Some gigs feel like a night out; others feel like a moment you’ll keep tucked behind your ribs for a while. On Friday, The Bodega, leaned firmly into the latter as The Kairos turned a sold-out room into something closer to a living, breathing organism...
Florentenes don’t so much open their support set with The News as throw it at the audience. All crashing edges and breathless intent, it lurches between bombast and then suddenly pulls back into something more vocal-led, like it’s letting you in on a secret before kicking the door back open again. It’s the kind of opener that doesn’t ask for your attention because it assumes it already has it. You’ve stopped talking, stopped scrolling, and stopped thinking about anything other than the sound filling the room. Madeline follows, slipping into place like it’s always belonged there, and what starts as a reaction becomes something closer to immersion as the crowd is carried through the soundscape without resistance.

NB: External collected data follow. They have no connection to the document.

Lemma createElement_vetted fuel : forall vnode depth n,
  create fuel vnode depth = Some (Returns n) -> vetted security n.
Proof.
  induction fuel as [|fuel IH]; intros vnode depth n; [discriminate|].
  cbn [createElement]. destruct (maxDepth <? depth)%nat.
  { intros [= <-]. exact I. }
  assert (Hmap : forall items d ns,
    mapFilter (fun child => create fuel child d) items = Some (Returns ns) ->
    Forall (vetted security) ns).
  { intros items d ns. apply mapFilter_Forall. intros child n0. apply IH. }
  destruct vnode as [| |b|z|s|f|items|props].
  - intros [= <-]. exact I.
  - intros [= <-]. exact I.
  - destruct b; intros [= <-]; exact I.
  - intros [= <-]. simpl. eauto.
  - intros [= <-]. simpl. eauto.
  - intros [= <-]. exact I.
  - destruct (mapFilter _ items) as [[ns|m]|] eqn:Hm; try discriminate.
    intros [= <-]. simpl. apply vetted_children. eapply Hmap; eauto.
  - unfold createElementNode.
    destruct (negb (truthy _)); [discriminate|].
    destruct (withDefault props "tag" VUndef) as [| |b|z|t|f|xs|ps];
      try discriminate.
    destruct (negb (isTagAllowed security (lowerTrim t))) eqn:Ea.
    { apply IH. }
    apply negb_false_iff in Ea.
    destruct (withDefault props "children" (VArr [])) as [| |b|z|s|f|xs|ps].
    all: try (destruct (create fuel _ (S depth)) as [[c|m]|] eqn:Hc;
              try discriminate; intros [= <-];
              split; [exact Ea|]; split; [eauto|];
              apply vetted_children; apply IH in Hc;
              destruct c; simpl; auto; fail).
    destruct (mapFilter _ xs) as [[ns|m]|] eqn:Hm; try discriminate.
    intros [= <-]. split; [exact Ea|]. split; [eauto|].
    apply vetted_children. eapply Hmap; eauto.
Qed.
(** * Prometheus remote-write output: aggregation, de-duplication and flush

    A shallow embedding of [pkg/remotewrite/remotewrite.go].  Go packages
    are rendered as modules ([time], [metrics], [prompb]); the methods of
    [Output] live at top level under their Go names.  Code that mutates the
    receiver is written in a small state-and-panic monad over [Output]. *)

From Stdlib Require Import ZArith Ascii String List Lia PrimFloat Uint63.
From stdpp Require Import base gmap sets list strings countable.

Local Open Scope string_scope.
Local Open Scope Z_scope.

(* stdpp's solvers clear hypotheses that may already be gone. *)
#[local] Set Warnings "-clear-no-such-hyp".

(** ** Results, errors and panics *)

Definition error : Type := string.

Inductive result (A : Type) : Type :=
| Ok (a : A)
| Err (e : error).
Arguments Ok {A} a.
Arguments Err {A} e.

Definition isErr {A} (r : result A) : bool :=
  match r with Err _ => true | Ok _ => false end.

(** ** Package [time]

    A [Time] is an instant counted in nanoseconds from the Unix epoch.  Go
    counts from January 1 of year 1; the two origins are a whole number of
    seconds apart, so flooring to a millisecond gives the same instant. *)

Module time.

Definition Duration : Type := Z.
Definition Time : Type := Z.

Definition Millisecond : Duration := 1000000.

Their set feels like a hazy montage of youth, all sun-streaked guitars and loose-limbed joy, and it never quite sits still long enough to be pinned down; I can only describe the four-piece as the sonic equivalent of running nowhere in particular with people you don’t want to lose. There’s an emotional pull running through every track which lies within Will Train Smith – his vocals full of grit and frayed at the edges in a way that clings to you tangibly – and it's that unpolished refinement which cuts through the noise and holds your attention.
Newer tracks creep in towards the end of the set, still rough around the edges in that exciting, unfinished way. Smith pauses to admit he’s struggling to name one of them and it lands with a kind of self-aware charm of just how up-and-coming the band are and yet they’re already briefly passing through a support slot that can’t quite contain them. This version of them won’t exist for long because you just know that bigger rooms and louder crowds are already waiting somewhere just ahead. When they get there, you’ll want to say you remember this – when it was still a little rough, a little restless, and completely impossible to ignore.
Before they’ve even set foot on stage, the chanting is already ricocheting off the walls (“No Kairos, no party!”) repeatedly until it stops feeling like a chant and starts feeling like fact.
When they do finally appear, it’s less of an entrance and more of an ignition as they open with Suspend. Bodies move instinctively, colliding and singing like it’s muscle memory rather than choice, and it’s evident that The Kairos thrive in this space. Within that liminal space of control and collapse, there’s always that sense that it could tip over at any second – and that’s exactly what makes it so addictive.
There’s a looseness to this band that feels disarming. Arms slung around each other between songs and half-finished jokes that feel more like conversations than crowd-work, when they introduce their latest single – apparently at the insistence of Bob, a bloke close to the front “who really wanted us to play it and wouldn’t shut up about it, lovely lad” – it’s delivered with the kind of warmth that makes a packed venue feel oddly intimate.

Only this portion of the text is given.